Source material —
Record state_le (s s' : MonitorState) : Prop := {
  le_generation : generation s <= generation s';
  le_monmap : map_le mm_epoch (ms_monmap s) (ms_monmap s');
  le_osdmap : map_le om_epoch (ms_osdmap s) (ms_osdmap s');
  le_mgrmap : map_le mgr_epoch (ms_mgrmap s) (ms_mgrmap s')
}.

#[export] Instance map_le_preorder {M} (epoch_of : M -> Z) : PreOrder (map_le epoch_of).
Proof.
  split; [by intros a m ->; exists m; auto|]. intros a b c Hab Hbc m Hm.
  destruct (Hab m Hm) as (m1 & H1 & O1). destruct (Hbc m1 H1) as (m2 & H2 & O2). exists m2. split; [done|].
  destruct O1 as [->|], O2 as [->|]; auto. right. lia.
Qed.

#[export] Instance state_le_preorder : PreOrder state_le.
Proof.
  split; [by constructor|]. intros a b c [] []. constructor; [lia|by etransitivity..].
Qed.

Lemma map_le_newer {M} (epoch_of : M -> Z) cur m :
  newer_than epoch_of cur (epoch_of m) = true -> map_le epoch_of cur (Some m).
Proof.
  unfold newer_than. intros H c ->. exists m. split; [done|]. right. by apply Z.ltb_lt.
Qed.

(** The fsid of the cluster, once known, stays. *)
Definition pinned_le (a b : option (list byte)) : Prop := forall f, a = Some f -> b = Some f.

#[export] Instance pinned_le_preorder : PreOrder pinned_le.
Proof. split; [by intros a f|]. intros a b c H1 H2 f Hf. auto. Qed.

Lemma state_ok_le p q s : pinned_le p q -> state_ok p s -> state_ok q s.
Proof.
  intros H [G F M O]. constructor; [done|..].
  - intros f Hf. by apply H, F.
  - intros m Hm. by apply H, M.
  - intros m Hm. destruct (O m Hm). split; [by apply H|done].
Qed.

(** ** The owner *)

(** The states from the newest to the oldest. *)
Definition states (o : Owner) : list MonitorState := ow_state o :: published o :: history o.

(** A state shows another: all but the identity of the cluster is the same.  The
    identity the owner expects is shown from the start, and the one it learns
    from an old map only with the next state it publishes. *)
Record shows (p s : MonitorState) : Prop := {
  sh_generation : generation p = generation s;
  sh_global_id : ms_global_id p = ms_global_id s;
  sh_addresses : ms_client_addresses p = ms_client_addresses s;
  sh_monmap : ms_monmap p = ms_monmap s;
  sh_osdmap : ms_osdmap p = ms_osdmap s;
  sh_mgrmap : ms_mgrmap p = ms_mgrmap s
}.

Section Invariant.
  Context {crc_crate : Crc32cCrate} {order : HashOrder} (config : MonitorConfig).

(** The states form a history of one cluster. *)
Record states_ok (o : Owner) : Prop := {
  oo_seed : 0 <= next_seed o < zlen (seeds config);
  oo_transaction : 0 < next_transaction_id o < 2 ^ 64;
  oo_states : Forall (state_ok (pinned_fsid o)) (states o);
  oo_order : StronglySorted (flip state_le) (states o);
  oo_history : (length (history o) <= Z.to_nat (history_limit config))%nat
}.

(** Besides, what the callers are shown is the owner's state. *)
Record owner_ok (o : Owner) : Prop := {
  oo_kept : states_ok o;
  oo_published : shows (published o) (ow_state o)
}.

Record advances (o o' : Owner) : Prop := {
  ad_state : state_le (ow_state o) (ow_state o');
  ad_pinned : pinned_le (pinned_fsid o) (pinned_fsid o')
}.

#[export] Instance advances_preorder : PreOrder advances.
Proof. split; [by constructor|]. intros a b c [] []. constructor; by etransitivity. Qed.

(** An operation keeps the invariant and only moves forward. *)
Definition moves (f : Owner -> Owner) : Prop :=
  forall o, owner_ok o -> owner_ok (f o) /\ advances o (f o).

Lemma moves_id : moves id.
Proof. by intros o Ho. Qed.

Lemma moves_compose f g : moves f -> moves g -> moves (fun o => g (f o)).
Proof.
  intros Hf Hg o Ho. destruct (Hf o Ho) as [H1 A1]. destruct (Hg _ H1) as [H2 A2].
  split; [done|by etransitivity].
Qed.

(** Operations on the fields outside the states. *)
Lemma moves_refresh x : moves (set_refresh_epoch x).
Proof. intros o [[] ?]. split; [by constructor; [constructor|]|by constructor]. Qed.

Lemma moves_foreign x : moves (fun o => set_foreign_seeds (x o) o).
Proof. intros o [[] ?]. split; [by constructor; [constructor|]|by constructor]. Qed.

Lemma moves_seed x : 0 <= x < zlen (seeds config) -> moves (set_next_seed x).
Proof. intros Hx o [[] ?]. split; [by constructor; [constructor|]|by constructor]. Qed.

* * *

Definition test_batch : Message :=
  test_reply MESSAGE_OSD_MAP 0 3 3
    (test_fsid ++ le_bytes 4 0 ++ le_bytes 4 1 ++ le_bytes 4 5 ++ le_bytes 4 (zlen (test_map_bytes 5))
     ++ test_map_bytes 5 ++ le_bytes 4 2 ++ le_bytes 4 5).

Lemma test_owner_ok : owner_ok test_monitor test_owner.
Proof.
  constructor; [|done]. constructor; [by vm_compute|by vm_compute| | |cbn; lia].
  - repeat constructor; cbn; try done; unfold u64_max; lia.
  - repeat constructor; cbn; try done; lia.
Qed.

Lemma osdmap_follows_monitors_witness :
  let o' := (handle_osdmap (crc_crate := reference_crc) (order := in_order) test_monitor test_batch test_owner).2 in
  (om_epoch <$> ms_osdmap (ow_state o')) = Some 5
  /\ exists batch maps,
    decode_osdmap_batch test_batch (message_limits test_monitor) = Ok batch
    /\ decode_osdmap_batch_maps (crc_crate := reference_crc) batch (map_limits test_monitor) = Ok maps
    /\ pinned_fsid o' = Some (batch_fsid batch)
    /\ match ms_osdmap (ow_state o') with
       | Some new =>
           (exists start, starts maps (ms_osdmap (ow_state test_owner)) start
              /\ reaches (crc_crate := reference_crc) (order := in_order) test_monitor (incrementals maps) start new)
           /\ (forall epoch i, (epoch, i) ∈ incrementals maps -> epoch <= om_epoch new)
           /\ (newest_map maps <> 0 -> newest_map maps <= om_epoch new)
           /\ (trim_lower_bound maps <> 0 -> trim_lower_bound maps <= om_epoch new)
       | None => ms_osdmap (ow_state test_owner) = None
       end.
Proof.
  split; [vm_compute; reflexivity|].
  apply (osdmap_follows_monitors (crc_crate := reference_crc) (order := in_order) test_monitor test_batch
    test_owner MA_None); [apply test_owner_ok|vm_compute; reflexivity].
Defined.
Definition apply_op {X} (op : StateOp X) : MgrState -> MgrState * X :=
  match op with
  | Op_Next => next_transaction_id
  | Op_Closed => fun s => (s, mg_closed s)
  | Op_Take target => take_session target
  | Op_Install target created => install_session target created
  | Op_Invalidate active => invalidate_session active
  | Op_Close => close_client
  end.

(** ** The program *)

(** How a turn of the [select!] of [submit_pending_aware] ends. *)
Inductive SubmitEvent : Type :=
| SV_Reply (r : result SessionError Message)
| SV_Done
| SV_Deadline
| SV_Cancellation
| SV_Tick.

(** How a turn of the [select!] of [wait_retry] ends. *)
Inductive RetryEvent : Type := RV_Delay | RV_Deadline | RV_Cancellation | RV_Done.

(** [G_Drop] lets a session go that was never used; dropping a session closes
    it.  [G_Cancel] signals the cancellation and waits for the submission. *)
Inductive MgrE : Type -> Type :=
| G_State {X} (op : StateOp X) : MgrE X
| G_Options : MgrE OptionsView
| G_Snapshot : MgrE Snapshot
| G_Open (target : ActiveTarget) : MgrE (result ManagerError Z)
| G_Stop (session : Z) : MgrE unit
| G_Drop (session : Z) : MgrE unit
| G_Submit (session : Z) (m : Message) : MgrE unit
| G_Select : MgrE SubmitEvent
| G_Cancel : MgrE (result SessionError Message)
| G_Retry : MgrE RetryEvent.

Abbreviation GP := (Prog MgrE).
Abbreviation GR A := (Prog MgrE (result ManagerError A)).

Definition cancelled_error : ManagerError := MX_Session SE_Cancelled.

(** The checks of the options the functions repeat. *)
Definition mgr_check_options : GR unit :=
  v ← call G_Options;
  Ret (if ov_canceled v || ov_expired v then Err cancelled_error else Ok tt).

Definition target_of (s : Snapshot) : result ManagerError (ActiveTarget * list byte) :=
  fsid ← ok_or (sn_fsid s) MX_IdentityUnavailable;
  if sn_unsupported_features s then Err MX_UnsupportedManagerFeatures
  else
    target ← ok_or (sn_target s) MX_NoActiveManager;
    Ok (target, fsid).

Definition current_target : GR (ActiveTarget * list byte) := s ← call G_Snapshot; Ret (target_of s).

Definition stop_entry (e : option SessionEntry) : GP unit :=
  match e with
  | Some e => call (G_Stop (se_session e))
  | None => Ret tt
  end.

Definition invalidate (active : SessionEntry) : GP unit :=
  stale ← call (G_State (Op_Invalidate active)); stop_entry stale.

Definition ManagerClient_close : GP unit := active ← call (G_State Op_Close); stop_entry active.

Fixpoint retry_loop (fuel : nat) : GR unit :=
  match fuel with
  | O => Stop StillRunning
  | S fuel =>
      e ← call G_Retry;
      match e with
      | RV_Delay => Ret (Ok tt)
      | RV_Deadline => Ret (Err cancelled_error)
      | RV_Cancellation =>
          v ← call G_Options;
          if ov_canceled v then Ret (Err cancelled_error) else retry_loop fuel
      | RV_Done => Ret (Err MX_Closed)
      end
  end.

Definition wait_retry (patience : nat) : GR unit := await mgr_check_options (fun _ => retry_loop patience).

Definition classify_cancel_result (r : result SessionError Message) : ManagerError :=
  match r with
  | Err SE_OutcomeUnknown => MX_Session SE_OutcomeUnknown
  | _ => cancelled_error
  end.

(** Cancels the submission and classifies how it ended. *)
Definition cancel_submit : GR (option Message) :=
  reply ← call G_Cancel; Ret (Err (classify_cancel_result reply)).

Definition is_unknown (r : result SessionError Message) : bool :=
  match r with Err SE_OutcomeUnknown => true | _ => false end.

What is required — All lines of the records above that carry the word "exists" should be listed.

Task output —
  split; [by intros a m ->; exists m; auto|]. intros a b c Hab Hbc m Hm.
  destruct (Hab m Hm) as (m1 & H1 & O1). destruct (Hbc m1 H1) as (m2 & H2 & O2). exists m2. split; [done|].
  unfold newer_than. intros H c ->. exists m. split; [done|]. right. by apply Z.ltb_lt.
  /\ exists batch maps,
           (exists start, starts maps (ms_osdmap (ow_state test_owner)) start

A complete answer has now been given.